Lois is in a dark alley, fishing out her keys for her car. When they decided to pose as a couple, didn't they think about not leaving Lois vulnerable for the inevitable attack? Worst bait plan ever. Nearby, a car's lights go on, illuminating Lois. She's leaving a message for Clark on her phone. Lois yells at the driver because of their high beams. She finishes her message to Clark and hangs up. "You'll see your fiancé soon enough," Masky says. He shoots Lois in the tummy with his tranquilizer gun. "Son of a bitch," she whispers just before she falls. We zoom to the back of Masky's hearse. He loads Lois into the back. He removes his mask. It's the jeweler. Surprise! Way to take off your mask in the middle of an abduction. Are you hoping someone sees you? He closes the back of the vehicle. God, this episode is awful, isn't it?
Commercials. Kraft Singles. I wonder if, in my lifetime, I've eaten over a thousand of them. I would guess yes. Oh the horrors my digestive system has seen.

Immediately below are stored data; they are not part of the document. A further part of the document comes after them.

Lemma Walk_entries (entries : list (string * bool)) (files : list string) :
  Walk ((fun e => Entry e.1 e.2) <$> entries) files = (files ++ binPaths entries, None).
Proof.
  revert files. induction entries as [|[path isDir] entries IH]; intros files.
  - cbn. by rewrite app_nil_r.
  - rewrite fmap_cons, binPaths_cons. cbn [fst snd].
    rewrite Walk_cons_entry, IH.
    destruct (HasSuffix path ".bin" && negb isDir); [|done].
    by rewrite <- app_assoc.
Qed.

Lemma Walk_failure (entries : list (string * bool)) (path : string) (err : error)
    (rest : list visit) (files : list string) :
  Walk (((fun e => Entry e.1 e.2) <$> entries) ++ Failure path err :: rest) files
  = (files ++ binPaths entries, Some err).
Proof.
  revert files. induction entries as [|[p isDir] entries IH]; intros files.
  - cbn. by rewrite app_nil_r.
  - rewrite fmap_cons, binPaths_cons. cbn [fst snd app].
    rewrite Walk_cons_entry, IH.
    destruct (HasSuffix p ".bin" && negb isDir); [|done].
    by rewrite <- app_assoc.
Qed.

(** [getAllBinFiles] returns, in the order of the walk, the paths of the
    entries that are not directories and end in [.bin], up to the first
    entry that could not be examined; it logs that error and returns what
    it has collected. Every path it returns is a non-directory entry whose
    name is some text followed by [.bin]. *)
Theorem getAllBinFiles_result (w : world) (entries : list (string * bool)) :
  getAllBinFiles w ((fun e => Entry e.1 e.2) <$> entries) = (w, binPaths entries)
  /\ (forall path err rest,
        getAllBinFiles w
          (((fun e => Entry e.1 e.2) <$> entries) ++ Failure path err :: rest)
        = (emit w (Logged err), binPaths entries))
  /\ (forall file, file ∈ binPaths entries <->
        (file, false) ∈ entries /\ exists base, file = base +:+ ".bin").
Proof.
  split; [|split].
  - unfold getAllBinFiles. by rewrite Walk_entries.
  - intros path err rest. unfold getAllBinFiles. by rewrite Walk_failure.
  - intros file. unfold binPaths. rewrite list_elem_of_fmap. split.
    + intros ([p d] & -> & Hin). apply list_elem_of_filter in Hin as [Hc Hin].
      cbn [fst snd] in *. apply andb_true_iff in Hc as [Hs Hd].
      destruct d; [done|]. split; [done|]. by apply HasSuffix_true.
    + intros [Hin Hb]. exists (file, false). split; [done|].
      apply list_elem_of_filter. split; [|done]. cbn [fst snd].
      apply HasSuffix_true in Hb. by rewrite Hb.
Qed.

(** [main] converts exactly the dumps the walk has found. When the walk
    fails, the error is logged and the dumps found before it are still
    converted; when the input directory itself cannot be examined, the
    error is logged, nothing is read or written and the run ends
    normally. *)
Theorem main_converts_what_the_walk_finds (growCap : nat -> nat -> nat)
    (inputDir outputDir : string) (w : world) (entries : list (string * bool)) :
  main growCap inputDir outputDir ((fun e => Entry e.1 e.2) <$> entries) w
  = mainLoop growCap inputDir outputDir (binPaths entries) w
  /\ (forall path err rest,
        main growCap inputDir outputDir
          (((fun e => Entry e.1 e.2) <$> entries) ++ Failure path err :: rest) w
        = mainLoop growCap inputDir outputDir (binPaths entries) (emit w (Logged err)))
  /\ (forall err rest,
        main growCap inputDir outputDir (Failure inputDir err :: rest) w
        = (emit w (Logged err), Ok tt)).
Proof.
  unfold main, getAllBinFiles. split; [|split].
  - by rewrite Walk_entries.
  - intros path err rest. by rewrite Walk_failure.
  - done.
Qed.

Jimmy and Chloe's brothel-designed bed of pre-marital bliss. Chloe wakes up suddenly. The two of them are surrounded by lit candles. What if the two of them didn't wake up from their drugging right away and the place burned down? Boy, Masky sure would have egg on his face then, wouldn't he? You know, on his mask. Face. Egg mask. Moving on... Chloe wakes Jimmy up. He marvels that they're both all right. A little fried, maybe. Jimmy knew they'd make it out. Oh, did he? He didn't seem so confident when he was strapped to a chair peeing himself. Chloe finds the fluffy handcuffs. She asks if this is Masky's idea of a twisted joke. Jimmy admits that those things are all him. He says it was a lot less creepy the day before. Chloe says she doesn't think she'd still be alive if she'd been sitting across from anyone else. Maybe because you were sitting across from your fiancé and you wouldn't have been in that situation otherwise. Just a guess. "Because we're meant to be together," Jimmy says. Oh, gag. You answered a couple of questions right on a lie-detector test. You didn't cure polio. Jimmy says that things like that don't happen to people by accident. Chloe, somehow, agrees with him. Tell that to the millions of victims of random violent crime, asshole. Chloe says it's because Jimmy doesn't have any secrets. How... boring. Jimmy blinks a little before they kiss. He totally breaks the mood by saying they should call the sheriff. Chloe, misty-eyed, nods.